┌─ Source material

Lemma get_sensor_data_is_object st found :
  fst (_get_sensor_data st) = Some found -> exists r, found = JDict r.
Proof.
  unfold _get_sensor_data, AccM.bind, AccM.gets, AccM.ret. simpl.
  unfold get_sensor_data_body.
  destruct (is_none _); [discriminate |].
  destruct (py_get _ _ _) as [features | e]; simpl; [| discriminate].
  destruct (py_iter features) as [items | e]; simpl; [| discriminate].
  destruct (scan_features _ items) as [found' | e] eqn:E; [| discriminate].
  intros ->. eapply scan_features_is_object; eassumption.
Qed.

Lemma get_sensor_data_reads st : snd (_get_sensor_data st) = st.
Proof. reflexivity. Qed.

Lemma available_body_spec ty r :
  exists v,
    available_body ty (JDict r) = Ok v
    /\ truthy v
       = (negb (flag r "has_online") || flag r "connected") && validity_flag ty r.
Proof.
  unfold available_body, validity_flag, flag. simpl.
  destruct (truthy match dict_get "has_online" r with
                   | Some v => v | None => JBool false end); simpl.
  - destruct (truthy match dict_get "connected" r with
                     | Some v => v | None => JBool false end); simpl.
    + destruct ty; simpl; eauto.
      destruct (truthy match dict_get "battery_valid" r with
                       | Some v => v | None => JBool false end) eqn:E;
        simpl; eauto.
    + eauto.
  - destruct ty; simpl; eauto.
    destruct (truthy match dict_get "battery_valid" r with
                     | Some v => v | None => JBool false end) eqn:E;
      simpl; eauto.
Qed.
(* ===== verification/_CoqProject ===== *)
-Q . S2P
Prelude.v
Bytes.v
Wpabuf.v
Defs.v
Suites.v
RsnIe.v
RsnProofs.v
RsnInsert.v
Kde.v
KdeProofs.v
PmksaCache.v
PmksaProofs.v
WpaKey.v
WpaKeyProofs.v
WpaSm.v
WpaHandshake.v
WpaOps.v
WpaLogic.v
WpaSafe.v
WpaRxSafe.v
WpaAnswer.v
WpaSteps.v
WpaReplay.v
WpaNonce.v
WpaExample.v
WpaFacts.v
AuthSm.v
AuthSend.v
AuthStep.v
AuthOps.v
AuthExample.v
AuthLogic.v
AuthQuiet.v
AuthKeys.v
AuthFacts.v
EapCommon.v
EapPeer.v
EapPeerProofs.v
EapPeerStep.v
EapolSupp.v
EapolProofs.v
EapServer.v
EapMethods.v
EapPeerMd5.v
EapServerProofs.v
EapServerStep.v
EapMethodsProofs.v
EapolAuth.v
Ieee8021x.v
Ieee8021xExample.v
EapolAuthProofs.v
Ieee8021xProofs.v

└─

### Task goal
Copy all lines from the entries that contain the word "Lemma".

### Reply
Lemma get_sensor_data_is_object st found :
Lemma get_sensor_data_reads st : snd (_get_sensor_data st) = st.
Lemma available_body_spec ty r :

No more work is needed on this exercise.